There has been a trend in recent years for drugmakers to invest in facilities in Central and Eastern Europe, both to stake a claim to an emerging market for pharmaceuticals as CEE states join the European Union, and to take advantage of low labour, set-up and production costs.
A recent report from Cap Gemini Ernst & Young found that Central and Eastern European countries, which offer lower clinical development costs, higher site productivity and less local regulations, could relieve some of the pricing pressures on pharmaceutical firms in Europe.
Focusing on macrolide antibiotics, the 4,550-square-meter complex will include an administration building, laboratories, production lines and storage centre. The facility will provide products for the growing needs of the entire European market, said Sandoz.
Hubert Hirzinger, head of pharmaceuticals at Sandoz, commented that the Romania plant, together with facilities opened in Poland and India this month, will increase the company's cost-competitiveness in the marketplace.
Sandoz business in Romania is operated by Lek PharmaTech, which was placed second on the Romanian generic pharmaceuticals market in 2003, just behind Romania's leading domestic pharmaceutical company Sicomed.
Initially focused on the production of macrolide antibiotics, the plant will have a production capacity of 250 million units per year.
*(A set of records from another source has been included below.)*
(* ===== verification/EditVerify.v ===== *)
(** * Source edits: verification of an applied edit

    [tracedecay-source-edit/src/verify.rs]: the diagnostics of each edited file,
    aggregated into one verification.  The diagnostics runner is a parameter. *)
From stdpp Require Import base numbers strings list.
From S2P Require Import Prelude RustText PolicyRouting EditContract EditRecords.

#[local] Open Scope Z_scope.
#[local] Open Scope rust_scope.

(** [EditDiagnosticRecord] of [port.rs]. *)
Record EditDiagnosticRecord : Type := {
  dr_file : rstr;
  dr_level : rstr;
  dr_line_start : Z;
  dr_code : option rstr;
  dr_message : rstr;
}.

(** The errors that [failed_edit_verification] tells apart, with their text. *)
Inductive DiagnosticsError : Type :=
  | DiagnosticsInterrupted (text : rstr)
  | DiagnosticsConfig (message : rstr)
  | DiagnosticsOther (text : rstr).

Definition to_ascii_lowercase (s : rstr) : rstr :=
  (λ c, if within 65 90 c then c + 32 else c) <$> s.

Definition starts_with (p s : rstr) : bool := match strip_prefix p s with Some _ => true | None => false end.

Fixpoint contains (needle s : rstr) : bool :=
  starts_with needle s || match s with [] => false | _ :: s => contains needle s end.

Definition failed_edit_verification (e : DiagnosticsError) : SourceEditVerificationV1 :=
  let '(state, verdict, text) :=
    match e with
    | DiagnosticsInterrupted text => (VerificationCancelled, str "cancelled", text)
    | DiagnosticsConfig message =>
      if contains (str "unavailable") (to_ascii_lowercase message)
      then (Unavailable, str "unavailable", str "config error: " ++ message)
      else (VerificationFailed, str "failed", str "config error: " ++ message)
    | DiagnosticsOther text => (VerificationFailed, str "failed", text)
    end in
  {| vr_state := state; vr_verdict := verdict; vr_error_count := 0; vr_warning_count := 0;
     vr_first_errors := []; vr_message := Some (take 1024 text) |}.

Definition verification_priority (state : SourceEditVerificationStateV1) : Z :=
  match state with
  | Clean => 0 | Unavailable => 1 | Errors => 2 | VerificationCancelled => 3 | VerificationFailed => 4
  end.

Section verify.
Context (run_diagnostics : rstr → result (list EditDiagnosticRecord) DiagnosticsError).

Definition as_diagnostic (d : EditDiagnosticRecord) : SourceEditDiagnosticV1 :=
  {| dg_line := dr_line_start d; dg_code := default [] (dr_code d); dg_message := dr_message d |}.

(** One turn of the loop over the diagnostics of the file: error and warning
    counts and the first three errors. *)
Definition count_diagnostic (acc : Z * Z * list SourceEditDiagnosticV1) (d : EditDiagnosticRecord) :
    Z * Z * list SourceEditDiagnosticV1 :=
  let '(errors, warnings, firsts) := acc in
  if bool_decide (dr_level d = str "error") then
    (errors + 1, warnings, if (length firsts <? 3)%nat then firsts ++ [as_diagnostic d] else firsts)
  else if bool_decide (dr_level d = str "warning") then (errors, warnings + 1, firsts)
  else acc.

Definition run_edit_verification (file_path : rstr) : SourceEditVerificationV1 :=
  match run_diagnostics file_path with
  | Err e => failed_edit_verification e
  | Ok diagnostics =>
    let '(errors, warnings, firsts) :=
      foldl count_diagnostic (0, 0, []) (List.filter (λ d, bool_decide (dr_file d = file_path)) diagnostics) in
    let '(state, verdict) := if errors =? 0 then (Clean, str "clean") else (Errors, str "errors") in
    {| vr_state := state; vr_verdict := verdict; vr_error_count := errors; vr_warning_count := warnings;
       vr_first_errors := firsts; vr_message := None |}
  end.

Definition push_error (firsts : list SourceEditDiagnosticV1) (e : SourceEditDiagnosticV1) :
    list SourceEditDiagnosticV1 :=
  if (length firsts <? 3)%nat then firsts ++ [e] else firsts.

Definition aggregate (acc : SourceEditVerificationV1) (file_path : rstr) : SourceEditVerificationV1 :=
  let result := run_edit_verification file_path in
  let worse := verification_priority (vr_state acc) <? verification_priority (vr_state result) in
  {| vr_error_count := vr_error_count acc + vr_error_count result;
     vr_warning_count := vr_warning_count acc + vr_warning_count result;
     vr_first_errors := foldl push_error (vr_first_errors acc) (vr_first_errors result);
     vr_state := if worse then vr_state result else vr_state acc;
     vr_verdict := if worse then vr_verdict result else vr_verdict acc;
     vr_message := if worse then vr_message result else vr_message acc |}.

Definition run_edit_verifications (file_paths : list rstr) : SourceEditVerificationV1 :=
  foldl aggregate {| vr_state := Clean; vr_verdict := str "clean"; vr_error_count := 0;
    vr_warning_count := 0; vr_first_errors := []; vr_message := None |} file_paths.

(** ** What a verification counts *)

(** The diagnostics of one level that a run reports for the file. *)
Definition at_level (level : string) (file_path : rstr) : list EditDiagnosticRecord :=
  match run_diagnostics file_path with
  | Ok diagnostics =>
    List.filter (λ d, bool_decide (dr_level d = str level))
      (List.filter (λ d, bool_decide (dr_file d = file_path)) diagnostics)
  | Err _ => []
  end.

Definition errors_of (file_path : rstr) : list SourceEditDiagnosticV1 :=
  as_diagnostic <$> at_level "error" file_path.

Lemma push_errors firsts l : (length firsts <= 3)%nat → foldl push_error firsts l = take 3 (firsts ++ l).
Proof.
  revert firsts. induction l as [|e l IH]; intros firsts Hl; simpl.
  - rewrite app_nil_r, take_ge; [done|lia].
  - unfold push_error at 2. destruct (Nat.ltb_spec (length firsts) 3).
    + rewrite IH by (rewrite length_app; simpl; lia). by rewrite <- app_assoc.
    + rewrite IH by done. rewrite !take_app_le by lia. done.
Qed.

Lemma count_diagnostics e w firsts l :
  (length firsts <= 3)%nat →
  foldl count_diagnostic (e, w, firsts) l =
  (e + zlen (List.filter (λ d, bool_decide (dr_level d = str "error")) l),
   w + zlen (List.filter (λ d, bool_decide (dr_level d = str "warning")) l),
   take 3 (firsts ++ (as_diagnostic <$> List.filter (λ d, bool_decide (dr_level d = str "error")) l))).
Proof.
  revert e w firsts. induction l as [|d l IH]; intros e w firsts Hl.
  - simpl. rewrite app_nil_r, take_ge by lia. unfold zlen. simpl. by rewrite !Z.add_0_r.
  - cbn [foldl List.filter]. unfold count_diagnostic at 2.
    destruct (bool_decide (dr_level d = str "error")) eqn:Ee.
    + assert (bool_decide (dr_level d = str "warning") = false) as ->.
      { bools. apply bool_decide_eq_false_2. rewrite Ee. done. }
      destruct (Nat.ltb_spec (length firsts) 3).
      * rewrite IH by (rewrite length_app; simpl; lia). rewrite fmap_cons, <- app_assoc.
        by rewrite zlen_cons, Z.add_assoc.
      * rewrite IH by done. rewrite fmap_cons, !take_app_le by lia.
        by rewrite zlen_cons, Z.add_assoc.
    + destruct (bool_decide (dr_level d = str "warning")); rewrite IH by done; [|done].
      by rewrite zlen_cons, Z.add_assoc.
Qed.

Lemma one_verification file_path :
  let v := run_edit_verification file_path in
  vr_error_count v = zlen (errors_of file_path) ∧ vr_warning_count v = zlen (at_level "warning" file_path)
  ∧ vr_first_errors v = take 3 (errors_of file_path)
  ∧ (vr_state v = Clean ↔ (∃ l, run_diagnostics file_path = Ok l) ∧ errors_of file_path = []).
Proof.
  unfold run_edit_verification, errors_of, at_level. destruct (run_diagnostics file_path) as [l|e] eqn:Er.
  - rewrite count_diagnostics by (simpl; lia). cbn [app].
    set (es := List.filter _ (List.filter _ l)). rewrite !Z.add_0_l.
    assert (zlen (as_diagnostic <$> es) = zlen es) as Hz by (unfold zlen; by rewrite length_fmap).
    destruct (Z.eqb_spec (zlen es) 0) as [E|E]; cbn [vr_error_count vr_warning_count vr_first_errors vr_state];
      (split; [done|]); (split; [done|]); (split; [done|]).
    + split; [|done]. intros _. split; [by eexists|]. destruct es; [done|]. rewrite zlen_cons in E.
      pose proof (zlen_nonneg es). lia.
    + split; [discriminate|]. intros [_ Hn]. destruct es; [|discriminate]. by destruct E.
  - assert (vr_error_count (failed_edit_verification e) = 0 ∧ vr_warning_count (failed_edit_verification e) = 0
      ∧ vr_first_errors (failed_edit_verification e) = [] ∧ vr_state (failed_edit_verification e) ≠ Clean)
      as (-> & -> & -> & Hs).
    { destruct e; unfold failed_edit_verification; try done. by destruct (contains _ _). }
    split; [done|]. split; [done|]. split; [done|]. split; [done|]. by intros [[l [=]] _].
Qed.

(** [take 3] of the first threes is [take 3] of all. *)
Lemma take_take_app {A} n (a b : list A) : take n (a ++ take n b) = take n (a ++ b).
Proof. rewrite !take_app, !take_take. f_equal. f_equal. lia. Qed.

Lemma take_app_take {A} n (a b : list A) : take n (take n a ++ b) = take n (a ++ b).
Proof. rewrite !take_app, take_take, Nat.min_id, length_take. do 2 f_equal. lia. Qed.

Lemma foldr_max_join (l : list Z) a b : foldr Z.max (Z.max a b) l = Z.max b (foldr Z.max a l).
Proof. induction l; simpl; lia. Qed.

Lemma priority_nonneg state : 0 <= verification_priority state.
Proof. destruct state; unfold verification_priority; lia. Qed.

Lemma foldr_max_zero (l : list Z) :
  (∀ z, z ∈ l → 0 <= z) → foldr Z.max 0 l = 0 ↔ ∀ z, z ∈ l → z = 0.
Proof.
  intros Hp. induction l as [|x l IH]; simpl; [split; [by intros _ z ?%elem_of_nil|done]|].
  assert (0 <= x) as Hx by (apply Hp; left).
  assert (∀ z, z ∈ l → 0 <= z) as Hl by (intros z Hz; apply Hp; by right). specialize (IH Hl).
  split.
  - intros E z [->|Hz]%elem_of_cons; [lia|]. apply IH; [|done].
    assert (∀ k, 0 <= foldr Z.max 0 k) as Hk by (intros k; induction k; simpl; lia).
    specialize (Hk l). lia.
  - intros Hall. rewrite (proj2 IH) by (intros z Hz; apply Hall; by right).
    rewrite (Hall x) by left. done.
Qed.

Lemma aggregated file_paths acc :
  (length (vr_first_errors acc) <= 3)%nat →
  let v := foldl aggregate acc file_paths in
  vr_error_count v = vr_error_count acc + foldr Z.add 0 ((λ f, zlen (errors_of f)) <$> file_paths)
  ∧ vr_warning_count v = vr_warning_count acc + foldr Z.add 0 ((λ f, zlen (at_level "warning" f)) <$> file_paths)
  ∧ vr_first_errors v = take 3 (vr_first_errors acc ++ (file_paths ≫= errors_of))
  ∧ verification_priority (vr_state v) = foldr Z.max (verification_priority (vr_state acc))
      ((λ f, verification_priority (vr_state (run_edit_verification f))) <$> file_paths).
Proof.
  revert acc. induction file_paths as [|f fs IH]; intros acc Hl.
  - simpl. rewrite app_nil_r, take_ge by done. split; [lia|]. split; [lia|]. done.
  - cbn [foldl]. rewrite !fmap_cons, bind_cons. cbn [foldr].
    destruct (one_verification f) as (He & Hw & Hf & _).
    assert (vr_first_errors (aggregate acc f) = take 3 (vr_first_errors acc ++ errors_of f)) as Hfirst.
    { unfold aggregate. cbn [vr_first_errors]. rewrite push_errors by done. rewrite Hf. apply take_take_app. }
    destruct (IH (aggregate acc f)) as (He' & Hw' & Hf' & Hs').
    { rewrite Hfirst, length_take. lia. }
    split; [|split; [|split]].
    + rewrite He'. unfold aggregate. cbn [vr_error_count]. rewrite He. lia.
    + rewrite Hw'. unfold aggregate. cbn [vr_warning_count]. rewrite Hw. lia.
    + by rewrite Hf', Hfirst, take_app_take, app_assoc.
    + rewrite Hs'. unfold aggregate. cbn [vr_state].
      destruct (Z.ltb_spec (verification_priority (vr_state acc)) (verification_priority (vr_state (run_edit_verification f))));
        rewrite <- foldr_max_join; f_equal; lia.
Qed.

(** A verification counts every diagnostic of the edited files exactly.
    Its error and warning counts are the sums over the files, its first errors
    are the first three of all errors in the order of the files, its state has
    the highest priority among the files' states, and it is clean exactly when
    diagnostics ran for every file and reported no error. *)
Theorem verification_is_exact file_paths :
  let v := run_edit_verifications file_paths in
  vr_error_count v = foldr Z.add 0 ((λ f, zlen (errors_of f)) <$> file_paths)
  ∧ vr_warning_count v = foldr Z.add 0 ((λ f, zlen (at_level "warning" f)) <$> file_paths)
  ∧ vr_first_errors v = take 3 (file_paths ≫= errors_of)
  ∧ verification_priority (vr_state v)
    = foldr Z.max 0 ((λ f, verification_priority (vr_state (run_edit_verification f))) <$> file_paths)
  ∧ (vr_state v = Clean ↔
     ∀ f, f ∈ file_paths → (∃ l, run_diagnostics f = Ok l) ∧ errors_of f = []).
Proof.
  intros v. unfold v, run_edit_verifications.
  match goal with |- context [foldl aggregate ?acc _] =>
    destruct (aggregated file_paths acc) as (He & Hw & Hf & Hs); [simpl; lia|] end.
  cbn [vr_error_count vr_warning_count vr_first_errors vr_state verification_priority app] in *.
  split; [done|]. split; [done|]. split; [done|]. split; [done|].
  assert (∀ s, s = Clean ↔ verification_priority s = 0) as Hclean.
  { by intros []. }
  rewrite Hclean, Hs. rewrite foldr_max_zero.
  - split.
    + intros Hall f Hin. destruct (one_verification f) as (_ & _ & _ & Hc). apply Hc, Hclean, Hall.
      apply list_elem_of_fmap. by exists f.
    + intros Hall z (f & -> & Hin)%list_elem_of_fmap. destruct (one_verification f) as (_ & _ & _ & Hc).
      apply Hclean, Hc. by apply Hall.
  - intros z (f & -> & _)%list_elem_of_fmap. apply priority_nonneg.
Qed.
End verify.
Products from the Lek manufacturing site in Romania will be exported to the European Union, as well as to other European markets; exports are expected to reach 80 per cent of production output in the next few years.
The driving force behind this expansion will be the growth of the market for generic drugs, a market currently valued at more than $40 billion at present and tipped to grow at a rate of 10-15 per cent a year, according to a recent report from Cutting Edge Information.